Raw data:
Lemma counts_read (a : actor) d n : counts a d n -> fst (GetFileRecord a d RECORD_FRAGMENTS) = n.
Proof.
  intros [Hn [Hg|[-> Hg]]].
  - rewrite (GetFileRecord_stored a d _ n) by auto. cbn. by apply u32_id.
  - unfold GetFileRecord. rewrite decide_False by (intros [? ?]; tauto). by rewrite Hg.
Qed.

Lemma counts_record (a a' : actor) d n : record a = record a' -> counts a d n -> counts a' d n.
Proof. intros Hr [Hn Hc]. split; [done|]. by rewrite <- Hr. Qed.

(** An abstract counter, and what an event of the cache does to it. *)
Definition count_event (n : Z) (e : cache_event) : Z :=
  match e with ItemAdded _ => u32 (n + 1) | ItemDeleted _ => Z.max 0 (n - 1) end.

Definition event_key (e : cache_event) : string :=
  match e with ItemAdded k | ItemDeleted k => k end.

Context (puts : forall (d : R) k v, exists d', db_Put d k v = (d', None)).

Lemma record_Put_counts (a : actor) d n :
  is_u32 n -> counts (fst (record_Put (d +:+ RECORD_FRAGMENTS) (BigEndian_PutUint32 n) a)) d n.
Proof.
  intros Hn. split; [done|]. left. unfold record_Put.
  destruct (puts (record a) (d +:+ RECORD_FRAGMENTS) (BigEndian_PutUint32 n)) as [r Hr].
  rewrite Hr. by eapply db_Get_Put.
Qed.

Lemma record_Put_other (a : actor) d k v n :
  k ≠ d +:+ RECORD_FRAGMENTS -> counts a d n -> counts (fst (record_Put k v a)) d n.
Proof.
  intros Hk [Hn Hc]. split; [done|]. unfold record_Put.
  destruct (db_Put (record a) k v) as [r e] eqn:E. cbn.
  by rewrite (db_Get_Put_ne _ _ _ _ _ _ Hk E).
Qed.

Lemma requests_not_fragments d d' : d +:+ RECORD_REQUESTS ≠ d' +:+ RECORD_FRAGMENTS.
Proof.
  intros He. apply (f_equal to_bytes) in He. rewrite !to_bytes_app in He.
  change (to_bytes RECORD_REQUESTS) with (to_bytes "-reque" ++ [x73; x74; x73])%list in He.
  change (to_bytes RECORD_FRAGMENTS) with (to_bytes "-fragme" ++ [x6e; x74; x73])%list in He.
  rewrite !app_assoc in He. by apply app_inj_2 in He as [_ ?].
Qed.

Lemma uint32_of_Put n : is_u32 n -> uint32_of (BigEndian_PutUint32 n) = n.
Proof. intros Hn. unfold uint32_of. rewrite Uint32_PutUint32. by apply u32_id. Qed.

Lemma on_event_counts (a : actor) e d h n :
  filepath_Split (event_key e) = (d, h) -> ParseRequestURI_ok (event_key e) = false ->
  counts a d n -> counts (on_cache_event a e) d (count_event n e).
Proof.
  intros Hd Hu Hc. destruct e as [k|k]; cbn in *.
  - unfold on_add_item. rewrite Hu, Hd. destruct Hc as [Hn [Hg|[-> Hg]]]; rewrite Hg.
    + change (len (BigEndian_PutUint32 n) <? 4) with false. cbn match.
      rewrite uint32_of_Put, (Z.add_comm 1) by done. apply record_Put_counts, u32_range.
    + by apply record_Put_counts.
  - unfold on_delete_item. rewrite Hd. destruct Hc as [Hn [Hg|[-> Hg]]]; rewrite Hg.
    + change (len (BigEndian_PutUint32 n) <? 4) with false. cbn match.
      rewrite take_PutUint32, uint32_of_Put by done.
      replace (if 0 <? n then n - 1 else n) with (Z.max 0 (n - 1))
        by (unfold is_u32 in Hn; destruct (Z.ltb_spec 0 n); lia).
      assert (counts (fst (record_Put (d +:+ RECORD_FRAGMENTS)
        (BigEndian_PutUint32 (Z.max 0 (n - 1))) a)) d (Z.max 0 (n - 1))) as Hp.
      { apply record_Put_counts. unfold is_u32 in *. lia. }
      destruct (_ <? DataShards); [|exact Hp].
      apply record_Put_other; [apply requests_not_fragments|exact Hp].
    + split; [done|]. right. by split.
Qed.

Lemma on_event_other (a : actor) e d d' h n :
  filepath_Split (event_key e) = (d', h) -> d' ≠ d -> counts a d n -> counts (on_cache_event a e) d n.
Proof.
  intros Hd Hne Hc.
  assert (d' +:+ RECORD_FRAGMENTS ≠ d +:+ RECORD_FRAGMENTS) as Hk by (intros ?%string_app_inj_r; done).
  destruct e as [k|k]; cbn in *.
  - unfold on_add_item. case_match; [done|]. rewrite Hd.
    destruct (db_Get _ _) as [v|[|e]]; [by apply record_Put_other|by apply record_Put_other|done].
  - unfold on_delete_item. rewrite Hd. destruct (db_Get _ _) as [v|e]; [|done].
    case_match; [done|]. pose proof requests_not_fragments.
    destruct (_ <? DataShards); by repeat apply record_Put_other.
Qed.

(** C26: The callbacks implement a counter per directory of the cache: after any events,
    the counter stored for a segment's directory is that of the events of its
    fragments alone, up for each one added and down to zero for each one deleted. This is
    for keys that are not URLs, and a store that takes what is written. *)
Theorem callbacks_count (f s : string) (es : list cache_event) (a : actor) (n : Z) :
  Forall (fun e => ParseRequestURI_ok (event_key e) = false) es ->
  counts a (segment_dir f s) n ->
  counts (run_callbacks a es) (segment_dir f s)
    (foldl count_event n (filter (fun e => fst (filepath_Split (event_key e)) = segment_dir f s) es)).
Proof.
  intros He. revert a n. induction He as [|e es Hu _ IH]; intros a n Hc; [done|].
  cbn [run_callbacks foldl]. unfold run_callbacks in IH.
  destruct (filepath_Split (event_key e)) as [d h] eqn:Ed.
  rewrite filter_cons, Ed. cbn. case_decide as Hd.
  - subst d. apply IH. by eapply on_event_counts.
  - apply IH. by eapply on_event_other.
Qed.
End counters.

What the task asks:
Copy out the range of lines above starting at the line with "by rewrite (db_Get_Put_ne" and ending at the line with "- unfold on_add_item. case_match;", exactly and including both.

Task output:
  by rewrite (db_Get_Put_ne _ _ _ _ _ _ Hk E).
Qed.

Lemma requests_not_fragments d d' : d +:+ RECORD_REQUESTS ≠ d' +:+ RECORD_FRAGMENTS.
Proof.
  intros He. apply (f_equal to_bytes) in He. rewrite !to_bytes_app in He.
  change (to_bytes RECORD_REQUESTS) with (to_bytes "-reque" ++ [x73; x74; x73])%list in He.
  change (to_bytes RECORD_FRAGMENTS) with (to_bytes "-fragme" ++ [x6e; x74; x73])%list in He.
  rewrite !app_assoc in He. by apply app_inj_2 in He as [_ ?].
Qed.

Lemma uint32_of_Put n : is_u32 n -> uint32_of (BigEndian_PutUint32 n) = n.
Proof. intros Hn. unfold uint32_of. rewrite Uint32_PutUint32. by apply u32_id. Qed.

Lemma on_event_counts (a : actor) e d h n :
  filepath_Split (event_key e) = (d, h) -> ParseRequestURI_ok (event_key e) = false ->
  counts a d n -> counts (on_cache_event a e) d (count_event n e).
Proof.
  intros Hd Hu Hc. destruct e as [k|k]; cbn in *.
  - unfold on_add_item. rewrite Hu, Hd. destruct Hc as [Hn [Hg|[-> Hg]]]; rewrite Hg.
    + change (len (BigEndian_PutUint32 n) <? 4) with false. cbn match.
      rewrite uint32_of_Put, (Z.add_comm 1) by done. apply record_Put_counts, u32_range.
    + by apply record_Put_counts.
  - unfold on_delete_item. rewrite Hd. destruct Hc as [Hn [Hg|[-> Hg]]]; rewrite Hg.
    + change (len (BigEndian_PutUint32 n) <? 4) with false. cbn match.
      rewrite take_PutUint32, uint32_of_Put by done.
      replace (if 0 <? n then n - 1 else n) with (Z.max 0 (n - 1))
        by (unfold is_u32 in Hn; destruct (Z.ltb_spec 0 n); lia).
      assert (counts (fst (record_Put (d +:+ RECORD_FRAGMENTS)
        (BigEndian_PutUint32 (Z.max 0 (n - 1))) a)) d (Z.max 0 (n - 1))) as Hp.
      { apply record_Put_counts. unfold is_u32 in *. lia. }
      destruct (_ <? DataShards); [|exact Hp].
      apply record_Put_other; [apply requests_not_fragments|exact Hp].
    + split; [done|]. right. by split.
Qed.

Lemma on_event_other (a : actor) e d d' h n :
  filepath_Split (event_key e) = (d', h) -> d' ≠ d -> counts a d n -> counts (on_cache_event a e) d n.
Proof.
  intros Hd Hne Hc.
  assert (d' +:+ RECORD_FRAGMENTS ≠ d +:+ RECORD_FRAGMENTS) as Hk by (intros ?%string_app_inj_r; done).
  destruct e as [k|k]; cbn in *.
  - unfold on_add_item. case_match; [done|]. rewrite Hd.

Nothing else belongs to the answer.